**Excerpts from a dataset**:
Lemma ConfidenceForVerdict_typed c v : c ∈ confidences -> ConfidenceForVerdict c v ∈ confidences.
Proof.
  intros H. unfold ConfidenceForVerdict. cbv zeta. destruct (_ =? _)%string; [by do 3 right; left|].
  destruct (_ =? _)%string; [by do 2 right; left|].
  assert (ToUpper (TrimSpace c) = c) as ->; [|done].
  unfold confidences in H. repeat (apply elem_of_cons in H as [->|H]; [by vm_compute|]). by apply elem_of_nil in H.
Qed.

Definition rule_typed (ra : ruleApply) : Prop := ra_severity ra = "" \/ canonical (ra_severity ra).

Lemma apply_rule_typed rulings f : (forall ra, rulings !! finding_key f = Some ra -> rule_typed ra) -> well_typed f ->
  well_typed (apply_rule rulings f).
Proof.
  intros Hr (H1 & H2 & H3). unfold apply_rule. destruct (rule_for rulings f) as [ra|] eqn:E; [|done].
  unfold rule_for in E. destruct (rulings !! finding_key f) as [ra'|]; cbn [mbind option_bind] in E; [|done].
  destruct (validVerdict (ra_verdict ra')) eqn:Ev; [|done]. injection E as ->. specialize (Hr ra eq_refl).
  split; [|split]; cbn.
  - destruct (String.eqb_spec (ra_severity ra) ""); [done|]. by destruct Hr.
  - by apply ConfidenceForVerdict_typed.
  - by destruct (Verification_ (j_Finding f)).
Qed.

Lemma rulings_of_typed idx items ocs : Forall2 (outcome_of idx) items ocs -> forall k ra, rulings_of ocs !! k = Some ra -> rule_typed ra.
Proof.
  intros HF k ra (oc & Hoc & E)%rulings_of_Some.
  apply (Forall2_in_r _ _ _ _ HF) in Hoc as (it & _ & ir & Ha & ->). apply settle_apply in E as (_ & _ & _ & ->).
  unfold rule_typed, splitSeverity. cbn. destruct (_ =? _)%string; [|by left]. destruct (an_settled _ _ Ha) as [?|[? _]]; [by left|by right].
Qed.

Lemma collapse_Forall (Q P : JSONFinding -> Prop) `{!forall f, Decision (P f)} m placed l :
  Q m -> Forall Q l -> Forall Q (collapse P m placed l).
Proof.
  intros Hm HF. revert placed. induction HF as [|f l Hf _ IH]; intros placed; cbn; [done|]. case_decide; [destruct placed; [done|by constructor]|by constructor].
Qed.

(** What an applied merge did. *)
Definition merged_into (c : AmbiguousCluster) (findings findings' : list JSONFinding) : Prop :=
  let group := filter (matched c findings) findings in
  ID c <> "" /\ 2 <= length group /\ Forall (fun f => ClusterMerged (j_Stamps f) = false) group /\
  (exists f, f ∈ findings /\ exact_member c f) /\
  exists m, MergeJSONFindings group = Some m /\ findings' = collapse (matched c findings) (stamp_cluster c m) false findings.
Lemma applyOneClusterMerge_spec findings c : exists findings' ok, applyOneClusterMerge findings c = Some (findings', ok) /\
  if ok : bool then merged_into c findings findings' else findings' = findings.
Proof.
  unfold applyOneClusterMerge, merged_into. set (group := filter (matched c findings) findings).
  destruct (String.eqb_spec (ID c) "") as [|Hid]; [by eexists _, false|]. case_bool_decide as Ee; cbn [orb]; [by eexists _, false|].
  destruct (Nat.ltb_spec (length group) 2) as [|Hlen]; [by eexists _, false|].
  destruct (existsb _ _) eqn:Ex; [by eexists _, false|].
  destruct (merged_record _ Hlen) as (m & _ & _ & Em & _). rewrite Em. cbn [mbind option_bind]. eexists _, true. split; [done|].
  split; [done|]. split; [done|]. split; [|split; [|by exists m]].
  - apply Forall_forall. intros f Hf. destruct (ClusterMerged (j_Stamps f)) eqn:Ec; [|done].
    assert (existsb (fun f => ClusterMerged (j_Stamps f)) group = true); [|congruence].
    apply existsb_exists. exists f. split; [by apply list_elem_of_In|done].
  - destruct (filter (exact_member c) findings) as [|f l] eqn:El; [done|]. exists f.
    assert (f ∈ filter (exact_member c) findings) as [H1 H2]%list_elem_of_filter by (rewrite El; by left). done.
Qed.

(** Whatever an applied merge preserves, a run's merges preserve. *)
Lemma merge_steps_preserve (Q : list JSONFinding -> Prop) clusters :
  (forall c fs fs', c ∈ clusters -> Q fs -> merged_into c fs fs' -> Q fs') ->
  forall fs n sk fs' n' sk', Q fs -> foldl merge_step (Some (fs, n, sk)) clusters = Some (fs', n', sk') -> Q fs'.
Proof.
  induction clusters as [|c cs IH]; intros Hstep fs n sk fs' n' sk' Hq; cbn [foldl]; [by intros [= <- _ _]|].
  cbn [merge_step mbind option_bind]. assert (forall c fs fs', c ∈ cs -> Q fs -> merged_into c fs fs' -> Q fs') as Hstep'.
  { intros ? ? ? ?. apply Hstep. by right. }
  destruct (length (amb_Findings c) <? 2); [by apply IH|].
  destruct (applyOneClusterMerge_spec fs c) as (fs1 & ok & -> & H). cbn [mbind option_bind]. apply IH; [done|].
  destruct ok; [apply (Hstep c fs fs1); [by left|done..]|by subst].
Qed.

Lemma merged_into_typed c fs fs' : Forall well_typed fs -> merged_into c fs fs' -> Forall well_typed fs'.
Proof.
  intros H (_ & Hlen & _ & _ & m & Em & ->). apply collapse_Forall; [|done].
  destruct (merged_record _ Hlen) as (m' & mx & dis & Em' & Hans & H1 & _ & _ & _ & H2 & H3). rewrite Em in Em'. injection Em' as <-.
  rewrite Forall_forall in H.
  assert (forall f, f ∈ filter (matched c fs) fs -> well_typed f) as Hg by (intros f [_ Hf]%list_elem_of_filter; by apply H).
  split; [|split]; cbn.
  - rewrite H1. destruct (merged_severity _ _ _ Hans) as [_ (f & Hf & ->)]. destruct (Hg f Hf) as [Hc _]. unfold NormalizeSeverity.
    by rewrite canonical_upper.
  - unfold confidences. revert H3. set_unfold. tauto.
  - rewrite H2. pose proof (mergeVerification_spec (filter (matched c fs) fs)) as Hv. destruct (mergeVerification _) as [v|]; [|done].
    destruct Hv as ((f & w & Hf & Ew & -> & _) & _). destruct (Hg f Hf) as (_ & _ & Hw). by rewrite Ew in Hw.
Qed.

(** A recorded outcome: its vocabulary, a reason where one is due, and a settled severity only
    on a split. *)
Definition result_typed (ir : ItemResult) : Prop :=
  ir_Outcome ir ∈ OutcomeUnresolved :: rulings /\
  (ir_Outcome ir = OutcomeUnresolved -> ir_Reason ir <> "") /\
  (ir_Outcome ir <> OutcomeUnresolved -> ir_Reason ir = "" \/ ir_Reason ir = ReasonNoClusterDecision /\ ir_Kind ir = KindGrayZone) /\
  ir_ChallengeSurvived ir = ruling_survived (ir_Outcome ir) /\
  (ir_SettledSeverity ir = "" \/ canonical (ir_SettledSeverity ir) /\ ir_Outcome ir = OutcomeSplit).

Lemma record_outcome_typed idx it oc attempts : outcome_of idx it oc -> result_typed (record_outcome attempts oc).
Proof.
  intros (ir & [_ Hk Ho Hs Ht] & ->). destruct (settle_ir idx it ir) as (_ & Eo & Hir).
  assert (result_typed (oc_ir (settle idx it ir))) as Hr.
  { unfold result_typed. destruct Hir as [->|(-> & Hne & Hg)].
    - split; [destruct Ho as [[-> _]|[? _]]; [by left|by right]|]. split; [intros E; destruct Ho as [[_ ?]|[Hr _]]; [done|by apply rulings_settled in Hr]|].
      split; [|done]. intros Hne. destruct Ho as [[? _]|[_ ?]]; [done|by left].
    - cbn. split; [destruct Ho as [[-> _]|[? _]]; [by left|by right]|]. split; [done|]. split; [|done]. intros _. right. by rewrite Hk. }
  unfold record_outcome. by destruct (_ =? _)%string.
Qed.

Lemma dedup_sub seen fs : dedup_loop seen fs ⊆ fs.
Proof.
  revert seen. induction fs as [|f fs IH]; intros seen; cbn; [done|]. case_bool_decide; [|]; set_solver.
Qed.

(** C15. The debate stage always finishes and keeps the records typed: from findings whose
    severity, confidence and verdict are in their vocabularies it writes findings that are,
    and every outcome it records names one of the four outcomes, a reason exactly where an
    item is unresolved or a cluster ruling decided nothing, and a settled severity, in the
    vocabulary, only on a split. *)
Theorem runDebate_typed (h : Harness) (findings : list JSONFinding) (clusters : list AmbiguousCluster) (prior : option DebateFile)
    (Hwt : Forall well_typed findings) : exists r, runDebate h findings clusters prior = Some r /\
  Forall well_typed (run_findings r) /\ Forall result_typed (df_Items (run_file r)).
Proof.
  destruct (runDebate_parts h findings clusters prior) as (r & ocs & sk & E & P). exists r. split; [done|]. split.
  - eapply merge_steps_preserve; [|..|exact (pt_findings _ _ _ _ _ _ _ P)].
    + intros c fs fs' _. apply merged_into_typed.
    + apply Forall_fmap, Forall_forall. intros f Hf%dedup_sub. rewrite Forall_forall in Hwt.
      apply apply_rule_typed; [|by apply Hwt]. apply (rulings_of_typed _ _ _ (pt_outcomes _ _ _ _ _ _ _ P)).
  - rewrite (pt_items _ _ _ _ _ _ _ P). apply Forall_fmap, Forall_forall. intros oc Hoc.
    apply (Forall2_in_r _ _ _ _ (pt_outcomes _ _ _ _ _ _ _ P)) in Hoc as (it & _ & Ho). by eapply record_outcome_typed.
Qed.
End types.

(** ** Rulings and merges *)

Section conserve.
Context {U : UnicodeCase}.

Lemma index_member clusters k c : indexClusters clusters !! k = Some c -> c = collision \/ c ∈ clusters /\ cluster_key c = k.
Proof.
  unfold indexClusters.
  apply (foldl_invariant (fun cs (m : gmap FindingKey AmbiguousCluster) => m !! k = Some c -> c = collision \/ c ∈ cs /\ cluster_key c = k)).
  - by rewrite lookup_empty.
  - intros done d todo m _ IH. unfold index_cluster. rewrite lookup_insert_Some. intros [[Hk Hc]|[_ H]].
    + destruct (m !! cluster_key d); [by left|]. subst. right. set_solver.
    + destruct (IH H) as [?|[? ?]]; [by left|right]. set_solver.
Qed.

(** No item with a finding of its own stands where a cluster of the radar has a member, and no
    ruled key where a merged cluster has one. *)
Definition selected_from (findings : list JSONFinding) (clusters : list AmbiguousCluster) (items : list DisagreementItem) : Prop :=
  forall it, it ∈ items -> it ∈ BuildDisagreements findings clusters.

Lemma ruled_apart findings clusters items ocs k ra : selected_from findings clusters items ->
  Forall2 (outcome_of (indexClusters clusters)) items ocs -> rulings_of ocs !! k = Some ra ->
  exists it, it ∈ items /\ it_Kind it <> KindGrayZone /\ k = item_key it /\ ~ co_located clusters k.1.1 k.1.2.
Proof.
  intros Hs HF (oc & Hoc & E)%rulings_of_Some. apply (Forall2_in_r _ _ _ _ HF) in Hoc as (it & Hit & ir & _ & ->).
  apply settle_apply in E as (_ & Hk & -> & _). exists it. split; [done|]. split; [done|]. split; [done|].
  exact (surfaces_apart _ _ _ (Hs it Hit) Hk).
Qed.
Lemma merged_from clusters items ocs c : Forall2 (outcome_of (indexClusters clusters)) items ocs -> c ∈ omap oc_cluster ocs ->
  c = collision \/ c ∈ clusters.
Proof.
  intros HF (oc & Hoc & E)%list_elem_of_omap. apply (Forall2_in_r _ _ _ _ HF) in Hoc as (it & Hit & ir & _ & ->).
  apply settle_cluster in E as (_ & _ & _ & E). apply index_member in E as [?|[? _]]; [by left|by right].
Qed.
Lemma merged_location clusters c file line : c = collision \/ c ∈ clusters ->
  Radar.locationKey file line ∈ (fun g => Radar.locationKey (File g) (Line g)) <$> amb_Findings c -> co_located clusters file line.
Proof.
  intros [->|Hc] (g & E & Hg)%list_elem_of_fmap; [by apply elem_of_nil in Hg|]. apply locationKey_inj in E as [-> ->]. by exists c, g.
Qed.

Lemma no_collision findings clusters items ocs : selected_from findings clusters items ->
  Forall2 (outcome_of (indexClusters clusters)) items ocs -> firstClusterRulingCollision (rulings_of ocs) (omap oc_cluster ocs) = "".
Proof.
  intros Hs HF. unfold firstClusterRulingCollision. set (P := fun g : Finding => _). set (members := mjoin _).
  rewrite (filter_Forall_nil P members); [done|]. apply Forall_forall. intros g (fs & (c & -> & Hc)%list_elem_of_fmap & Hg)%elem_of_mjoin Hin.
  unfold P in Hin. apply elem_of_list_to_set, list_elem_of_fmap in Hin as ([k ra] & E & Hk). cbn in E. apply elem_of_map_to_list in Hk.
  destruct (ruled_apart _ _ _ _ _ _ Hs HF Hk) as (it & _ & _ & _ & Hap). apply locationKey_inj in E as [E1 E2].
  apply Hap. rewrite <- E1, <- E2. eapply merged_location; [by eapply merged_from|].
  apply (list_elem_of_fmap_2 (fun g => Radar.locationKey (File g) (Line g))). done.
Qed.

**TO DO**:
Print exactly the lines that run from the line containing "destruct (ruled_apart _" to the end of the data, both ends included.

**RESPONSE BELOW**:
  destruct (ruled_apart _ _ _ _ _ _ Hs HF Hk) as (it & _ & _ & _ & Hap). apply locationKey_inj in E as [E1 E2].
  apply Hap. rewrite <- E1, <- E2. eapply merged_location; [by eapply merged_from|].
  apply (list_elem_of_fmap_2 (fun g => Radar.locationKey (File g) (Line g))). done.
Qed.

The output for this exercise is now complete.